The exemplary embodiment shown in FIGS. 1 to 3 has a housing 1 which is provided with a base plate 2. In the housing 1 there is a bimetallic snap disk 3 which interacts with a transmission member 4 which can be locked with a locking member 5 after a temperature-related movement of the transmission member 4. The transmission element 4 interacts with a contact system which has two connecting lugs 6, 7, the connecting lug 6 being fastened to the housing 1 with a rivet 8. The connecting lug 7 is also fastened to the housing 1 with a rivet which forms the fixed contact 9 of the contact system. With the rivet 8, a resilient contact carrier 10 is also attached to the housing 1, which carries a movable contact 11 which is opposite the fixed contact 9. The contacts 9, 11 form a normally closed contact.

The bimetallic snap disk 3 is mounted on the base plate 2 at two bearing points 12, 13. One bearing point 12 holds the edge of the bimetallic snap disk 3 against the base plate 2, whereas the second bearing point 13 is formed by a bulge in the base plate 2 on which the bimetallic snap disk 3 rests. That of the first Bearing point 12 opposite edge of the bimetallic snap disk 3 lies below the end of the transmission element 4 facing away from the contact system, against which the locking element 5 rests in the starting position shown in FIG. The locking member 5 consists of a leaf spring pressing against the transmission member 4, which is attached to a locking member holder .14 with a rivet 15.

The point of attack of the thermal bimetallic snap disk 3 on the transfer member 4 is thus arranged on the end of the transfer member 4 facing away from the contact system with the two bearing points 12, 13 of the thermal bimetallic snap disk 3 in a plane in which the central axis of the transfer member 4 also lies, the second bearing 13 is arranged on the transmission member 4 between the first bearing point 12 and the point of application of the bimetallic snap disk 3. As a result, a one-armed lever is formed, the force arm of which is formed by the two bearing points 12, 13 and the load arm of which is formed by the first bearing point 12 and the point of application of the bimetallic snap disk 3 on the transmission element 4.

In the initial position shown in FIG. 1 and fully drawn in FIG. 3, the edge of the thermal bimetallic snap disk 3 facing away from the first bearing point 12 is located below the transfer element 4, the thermal bimetallic snap disk 3 being bent in the direction of the contact system, the movable contact 11 being fixed Contact 9 is present and a circuit connected to the terminal lugs 6, 7 is closed. In this starting position, the locking member 5 rests on the outer circumference of the transmission member 4.

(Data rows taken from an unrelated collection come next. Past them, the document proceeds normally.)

(** * smallweb: the request dispatch engine

    A shallow embedding of the Go sources of smallweb (the standalone
    handler of [main.go], in the revision that captures the output of
    the child and logs to [.jsonl] files, and the [up] command of
    package [cmd]) and the properties of its dispatch pipeline: entrypoint resolution,
    environment composition, request serialization, the evaluator
    boundary, the session store, the authentication middleware, the
    privacy decision and the cron driver.

    Conventions.  Go strings are [string] (sequences of bytes).  A Go
    function returning [(T, error)] returns [result T].  Calls into the
    operating system and into third-party libraries (file system,
    godotenv, glob, cron, bcrypt, the child process) are either modelled
    after their documentation or taken as [Variable]s of a [Section]. *)

From Stdlib Require Import ZArith Ascii String List.
From stdpp Require Import gmap strings list fin_maps pretty.

Local Open Scope Z_scope.
Local Open Scope stdpp_scope.

(** ** Results of fallible calls *)

Inductive result (A : Type) : Type :=
  | Ok (a : A)
  | Err (msg : string)
  | Panic (msg : string).
Arguments Ok {A} a.
Arguments Err {A} msg.
Arguments Panic {A} msg.

Global Instance result_ret : MRet result := λ A a, Ok a.
Global Instance result_bind : MBind result := λ A B k r,
  match r with
  | Ok a => k a
  | Err e => Err e
  | Panic e => Panic e
  end.

(** Go's [[]byte]. *)
Abbreviation bytes := (list Byte.byte).

(** ** Package [strings] of the Go library *)

Module strings_.

Definition HasPrefix (s pre : string) : bool := String.prefix pre s.

Definition HasSuffix (s suf : string) : bool :=
  String.prefix (String.rev suf) (String.rev s).

Definition TrimPrefix (s pre : string) : string :=
  if HasPrefix s pre
  then String.substring (String.length pre) (String.length s - String.length pre) s
  else s.

Definition TrimSuffix (s suf : string) : string :=
  if HasSuffix s suf
  then String.substring 0 (String.length s - String.length suf) s
  else s.

(** [split_go sep skip cur s]: [cur] is the current piece, reversed;
    [skip] counts the bytes of a separator that was just recognised
    and is still to be passed over. *)
Fixpoint split_go (sep : string) (skip : nat) (cur s : string) : list string :=
  match s with
  | "" => [String.rev cur]
  | String c s' =>
      match skip with
      | S k => split_go sep k cur s'
      | O =>
          if String.prefix sep s
          then String.rev cur :: split_go sep (String.length sep - 1) "" s'
          else split_go sep 0 (String c cur) s'
      end
  end.

(** [strings.Split(s, sep)] for a non-empty separator: the pieces
    between the non-overlapping occurrences of [sep], left to right.
    With the empty separator Go explodes [s] into its characters; here
    into its bytes. *)
Definition Split (s sep : string) : list string :=
  match sep with
  | "" => (λ c, String c "") <$> list_ascii_of_string s
  | _ => split_go sep 0 "" s
  end.

Fixpoint Join (elems : list string) (sep : string) : string :=
  match elems with
  | [] => ""
  | [e] => e
  | e :: rest => e +:+ sep +:+ Join rest sep
  end.

(** [strings.Cut(s, sep)] for a one-byte separator. *)
Fixpoint cut_go (sep : ascii) (cur s : string) : option (string * string) :=
  match s with
  | "" => None
  | String c s' =>
      if decide (c = sep) then Some (String.rev cur, s')
      else cut_go sep (String c cur) s'
  end.
Definition Cut (s : string) (sep : ascii) : option (string * string) :=
  cut_go sep "" s.
(** * The event reconciliation core of the aviation multi-agent console

    A shallow embedding of [frontend/types/aviation.ts] (payload helpers,
    event kinds), [frontend/store/aviation-store.ts] (the store and its
    reducer) and of the message handler of [frontend/hooks/use-sse.ts].

    Conventions of the embedding:
    - a JS [number] that counts or measures is an integer ([Z]), and
      arithmetic on the small counters of the store is exact; where the
      code multiplies, adds and divides numbers of any size (the average
      latency, the weighted score, the progress of a run) the results are
      rounded as IEEE 754 doubles are, by [double];
    - a [Record<string, T>] is a plain object: its own entries are a
      [gmap string T], and a lookup that finds no own entry goes on to the
      prototype of the object, as [agentsAt] and [dataSourcesAt] do;
    - an exception thrown inside an updater of [set] leaves the store as
      it was before that [set];
    - an optional field [f?: T] is an [option T];
    - the store is passed explicitly: every action is a function
      [Store.t -> Store.t], with [set] written as record updates;
    - the wall clock ([Date.now()], [new Date()]) is an argument [now]. *)

From Stdlib Require Import ZArith QArith Qround Lqa Ascii String.
From stdpp Require Import base gmap list strings pretty.

Set Warnings "-register-all".
#[local] Open Scope string_scope.
#[local] Open Scope list_scope.
#[local] Open Scope Z_scope.

(** ** JavaScript values and operators *)

(** The value of [JSON.parse] on a payload. *)
Inductive JValue : Type :=
| JNull
| JBool (b : bool)
| JNum (n : Z)
| JStr (s : string)
| JArr (l : list JValue)
| JObj (m : gmap string JValue).

(** A string is truthy unless it is empty. *)
Definition truthy (s : string) : bool := negb (String.eqb s "").

(** [a || b] on strings. *)
Definition str_or (a b : string) : string := if truthy a then a else b.
Infix "|?" := str_or (at level 65, right associativity).

(** [o || b] where [o] may be [undefined]. *)
Definition opt_or (o : option string) (b : string) : string :=
  match o with Some a => a |? b | None => b end.

(** [o ?? d]. *)
Definition nullish {A : Type} (o : option A) (d : A) : A :=
  match o with Some a => a | None => d end.

(** [s.includes(sub)]. *)
Fixpoint includes (s sub : string) : bool :=
  if String.prefix sub s then true
  else match s with
       | EmptyString => false
       | String _ s' => includes s' sub
       end.

(** [l.slice(-n)]: the last [n] elements. *)
Definition slice_last {A : Type} (n : nat) (l : list A) : list A :=
  drop (length l - n)%nat l.

(** [Array.from(new Set(l))]: duplicates removed, first occurrences kept. *)
Fixpoint set_from (seen l : list string) : list string :=
  match l with
  | [] => []
  | x :: r =>
      if bool_decide (x ∈ seen) then set_from seen r
      else x :: set_from (x :: seen) r
  end.
Definition Array_from_Set (l : list string) : list string := set_from [] l.

(** [l.findIndex(p)], [None] for -1. *)
Fixpoint findIndex {A : Type} (p : A -> bool) (l : list A) : option nat :=
  match l with
  | [] => None
  | x :: r => if p x then Some O else S <$> findIndex p r
  end.

(** The downward loop of the tool-completion case: the greatest index
    whose element satisfies [p]. *)
Fixpoint findLastIndex {A : Type} (p : A -> bool) (l : list A) : option nat :=
  match l with
  | [] => None
  | x :: r =>
      match findLastIndex p r with
      | Some i => Some (S i)
      | None => if p x then Some O else None
      end
  end.

(** [Math.round] of a rational: the nearest integer, halves upwards. *)
Definition Math_round (q : Q) : Z := Qfloor (q + (1 # 2))%Q.

(** *** Doubles

    [double q] is the IEEE 754 binary64 value nearest to the rational
    [q]: 53 significant bits, a tie to the even significand, gradual
    underflow below [2^-1022]. The result of [+], [*] or [/] on two
    numbers is [double] of the exact result. Overflow is not represented:
    [double q] is the number the code computes while the magnitude of [q]
    is below [2^1024]. *)

(** [floor (log2 (n / d))], for positive [n] and [d]. *)
Definition exponentOf (n d : Z) : Z :=
  let k := Z.log2 n - Z.log2 d in
  if (if 0 <=? k then d * 2 ^ k <=? n else d <=? n * 2 ^ (- k)) then k else k - 1.

(** [n / d] to the nearest integer, a tie to the even one, for [0 < d]. *)
Definition nearestEven (n d : Z) : Z :=
  let q := n / d in
  let r := n mod d in
  if 2 * r <? d then q
  else if d <? 2 * r then q + 1
  else if Z.even q then q else q + 1.

Definition double (q : Q) : Q :=
  let n := Z.abs (Qnum q) in
  let d := Z.pos (Qden q) in
  if n =? 0 then 0%Q
  else
    let e := Z.max (exponentOf n d - 52) (-1074) in
    let s := Z.sgn (Qnum q) in
    if 0 <=? e then inject_Z (s * nearestEven n (d * 2 ^ e) * 2 ^ e)
    else Qmake (s * nearestEven (n * 2 ^ (- e)) d) (Z.to_pos (2 ^ (- e))).

(** [a + b] and [a * b] on integers: the nearest double is an integer
    again. [a / b], for [b] other than 0. *)
Definition js_add (a b : Z) : Z := Qfloor (double (inject_Z (a + b))).
Definition js_mul (a b : Z) : Z := Qfloor (double (inject_Z (a * b))).
Definition js_div (a b : Z) : Q := double (inject_Z a / inject_Z b).

(** The unit roundoff [2^-53], and numbers that are zero or at least a
    threshold [t], the ones rounding treats with that relative error. *)
Definition roundoff : Q := 1 # 9007199254740992.
Definition sized (t q : Q) : Prop := (q == 0 \/ t <= q)%Q.

(** *** Plain objects used as maps

    [agents] and [dataSources] are object literals. [obj[key]] returns
    the own entry under [key] if there is one, and otherwise what the
    object inherits under that name: from [Object.prototype] a function
    under each of the names below, and under [__proto__] the prototype
    itself. All of these are truthy and have none of the fields the store
    reads. *)
Definition Object_prototype : list string :=
  [ "constructor"; "__defineGetter__"; "__defineSetter__"; "hasOwnProperty";
    "__lookupGetter__"; "__lookupSetter__"; "isPrototypeOf";
    "propertyIsEnumerable"; "toString"; "valueOf"; "__proto__"; "toLocaleString" ].

Definition inherited (key : string) : bool := bool_decide (key ∈ Object_prototype).

(** What [obj[key]] is: an entry of the declared type, a truthy value
    that is none, or a falsy value ([undefined], [0], [""], [false]). *)
Inductive Entry (A S : Type) : Type :=
| Node (a : A)
| Stray (s : S)
| Absent.
Arguments Node {A S} a.
Arguments Stray {A S} s.
Arguments Absent {A S}.

Definition nodeOf {A S : Type} (entry : Entry A S) : option A :=
  match entry with Node a => Some a | _ => None end.

Definition isStray {A S : Type} (entry : Entry A S) : bool :=
  match entry with Stray _ => true | _ => false end.

(** ** Payload helpers ([types/aviation.ts]) *)

(** A default parameter also applies when the caller passes [undefined],
    so a fallback read from an optional field is given with [nullish]. *)
Definition payloadString (payload : gmap string JValue) (key : string)
    (fallback : string) : string :=
  match payload !! key with
  | Some (JStr s) => s
  | _ => fallback
  end.

Definition payloadNumber (payload : gmap string JValue) (key : string)
    (fallback : Z) : Z :=
  match payload !! key with
  | Some (JNum n) => n
  | _ => fallback
  end.

Definition payloadArray (payload : gmap string JValue) (key : string)
    : list JValue :=
  match payload !! key with
  | Some (JArr l) => l
  | _ => []
  end.

(** ** Event kinds *)

Inductive EventKind : Type :=
| RUN_STARTED | RUN_COMPLETED | RUN_FAILED
| STAGE_STARTED | STAGE_COMPLETED | STAGE_FAILED
| SPAN_STARTED | SPAN_ENDED
| AGENT_ACTIVATED | AGENT_EXCLUDED | AGENT_EVIDENCE | AGENT_RECOMMENDATION
| AGENT_STREAMING | AGENT_OBJECTIVE | AGENT_PROGRESS
| DATA_SOURCE_QUERY_START | DATA_SOURCE_QUERY_COMPLETE
| EXECUTOR_INVOKED | EXECUTOR_COMPLETED
| AGENT_COMPLETED | AGENT_COMPLETED_LEGACY
| TOOL_CALLED | TOOL_COMPLETED | TOOL_FAILED
| TOOL_CALLED_LEGACY | TOOL_COMPLETED_LEGACY | TOOL_FAILED_LEGACY
| COORDINATOR_SCORING | COORDINATOR_PLAN | RECOVERY_OPTION
| HANDOVER | ORCHESTRATOR_PLAN | ORCHESTRATOR_DECISION
| HEARTBEAT | PROGRESS_UPDATE | WORKFLOW_STATUS.

#[global] Instance EventKind_eq_dec : EqDecision EventKind.
Proof. solve_decision. Defined.

(** The [EventKinds] object: each constant with its string. *)
Definition EventKinds : list (EventKind * string) :=
  [ (RUN_STARTED, "run_started"); (RUN_COMPLETED, "run_completed");
    (RUN_FAILED, "run_failed"); (STAGE_STARTED, "stage_started");
    (STAGE_COMPLETED, "stage_completed"); (STAGE_FAILED, "stage_failed");
    (SPAN_STARTED, "span.started"); (SPAN_ENDED, "span.ended");
    (AGENT_ACTIVATED, "agent.activated"); (AGENT_EXCLUDED, "agent.excluded");
    (AGENT_EVIDENCE, "agent.evidence");
    (AGENT_RECOMMENDATION, "agent.recommendation");
    (AGENT_STREAMING, "agent.streaming"); (AGENT_OBJECTIVE, "agent.objective");
    (AGENT_PROGRESS, "agent.progress");
    (DATA_SOURCE_QUERY_START, "data_source.query_start");
    (DATA_SOURCE_QUERY_COMPLETE, "data_source.query_complete");
    (EXECUTOR_INVOKED, "executor.invoked");
    (EXECUTOR_COMPLETED, "executor.completed");
    (AGENT_COMPLETED, "agent.completed");
    (AGENT_COMPLETED_LEGACY, "agent_completed");
    (TOOL_CALLED, "tool.called"); (TOOL_COMPLETED, "tool.completed");
    (TOOL_FAILED, "tool.failed"); (TOOL_CALLED_LEGACY, "tool_called");
    (TOOL_COMPLETED_LEGACY, "tool_completed");
    (TOOL_FAILED_LEGACY, "tool_failed");
    (COORDINATOR_SCORING, "coordinator.scoring");
    (COORDINATOR_PLAN, "coordinator.plan");
    (RECOVERY_OPTION, "recovery.option"); (HANDOVER, "handover");
    (ORCHESTRATOR_PLAN, "orchestrator.plan");
    (ORCHESTRATOR_DECISION, "orchestrator.decision");
    (HEARTBEAT, "heartbeat"); (PROGRESS_UPDATE, "progress_update");
    (WORKFLOW_STATUS, "workflow.status") ].

(** The strings of the table, as [Object.values(EventKinds)]. *)
Definition kindNames : list string := EventKinds.*2.

(** The constant a kind string is equal to, as a [switch] over the
    constants finds it; [None] when the string is none of them. *)
Fixpoint lookupKind (table : list (EventKind * string)) (k : string)
    : option EventKind :=
  match table with
  | [] => None
  | (c, name) :: rest => if String.eqb k name then Some c else lookupKind rest k
  end.
Definition classify (k : string) : option EventKind := lookupKind EventKinds k.

(** [event.kind === EventKinds.C]. *)
Definition isKind (k : string) (c : EventKind) : bool :=
  match classify k with
  | Some c' => bool_decide (c' = c)
  | None => false
  end.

If the bimetallic snap disk 3 is now heated, it jumps when the snap temperature is reached into the position shown in FIG. 2, whereby the locking member 4 moves in the direction of arrow 16 and the contact carrier 10 is adjusted in such a way that the contacts 9, 11 are separated the connected circuit is interrupted. The locking member 5, as shown in broken lines in FIG. 3, engages under the transmission member 4, as a result of which it is held in the position in which the contacts 9, 11 are separated.

If the bimetallic snap disk 3 is now cooled again, it springs back into the position shown in FIG. 1 when the relevant snap temperature is reached. However, the locking member 5 still engages under the transmission member 4, so that the contacts 9, 11 are kept in the separate position even after the thermal bimetallic snap disk 3 has cooled.

If the thermal switch is to be returned to its initial position shown in FIG. 1, the locking element 5 must be pushed away from the transmission element 4, for example with the aid of a tool, so that it is moved into the position shown in FIG. 1 under the force of the resilient contact carrier 10 brought.

In the exemplary embodiment illustrated in FIGS. 4 to 6, the components which are the same as the components according to the exemplary embodiment illustrated in FIGS. 1 to 3 are provided with the same reference numbers.

The embodiment of Figures 4 to 6 differs from that of Figures 1 to 3 first in that the locking member 5, as shown in Figures 4 to 6, not in the starting position against the transmission member 4, but against the end face of the Thermo bimetallic snap disk 3 presses. The transmission member 4 rests only on the thermal bimetallic snap disk 3 under the force of the resilient contact carrier 10 (FIG. 1).

After a temperature-related deformation of the bimetallic snap disk 3, the blocking member 5 does not immediately engage under the transmission member 4, as is the case in the exemplary embodiment according to FIGS. 1 to 3, but the bimetallic snap disk 3. After the temperature has dropped, the bimetallic snap disk 3 remains in that shown in FIG Position, although it takes the form as shown in Fig.4.

Claims (4)

1.Thermal switch with a temperature sensor formed from a bimetallic snap disk, which interacts via a transmission member with a contact system which has at least one movable contact-bearing or forming contact carrier, the movable contact rests under spring force against at least one fixed contact, and an at least approximately perpendicular to the adjustment direction of the same under spring force in the direction of the transfer member locking member is provided at a temperature-related movement of the transfer member, which holds the contact carrier after a temperature-related movement of the same in its end position, characterized in that the point of attack of the bimetallic snap disk (3) on the Transfer member (4) at the end of the transfer member (4) facing away from the contact system is unc at least approximately in parallel with two bearing points (12, 13) of the thermo bimetallic snap disc (3) is arranged to the adjustment direction of the transmission member (4) lying level, the one bearing point (12) on the opposite edge of the bimetallic snap disk (3) and the second bearing point (13) between the point of attack and the first bearing point (12), and that the locking member (5) is arranged at the end of the transmission member (4) facing away from the contact system. 2. Thermal switch according to claim 1, characterized in that the adjustment path of the point of attack of the bimetallic snap disk (3) at the end of the transmission member (4) facing away from the contact system is greater than the extent of the part of the locking member (5) which brings about the lock parallel to the longitudinal direction the transmission link (4). 3. Thermal switch according to claim 2, characterized in that the blocking member (5) engages under the transmission member (4) in the blocking position. 4. Thermal switch according to claim 2, characterized in that the locking member (5) in the locking position engages under the bimetallic snap disk (3).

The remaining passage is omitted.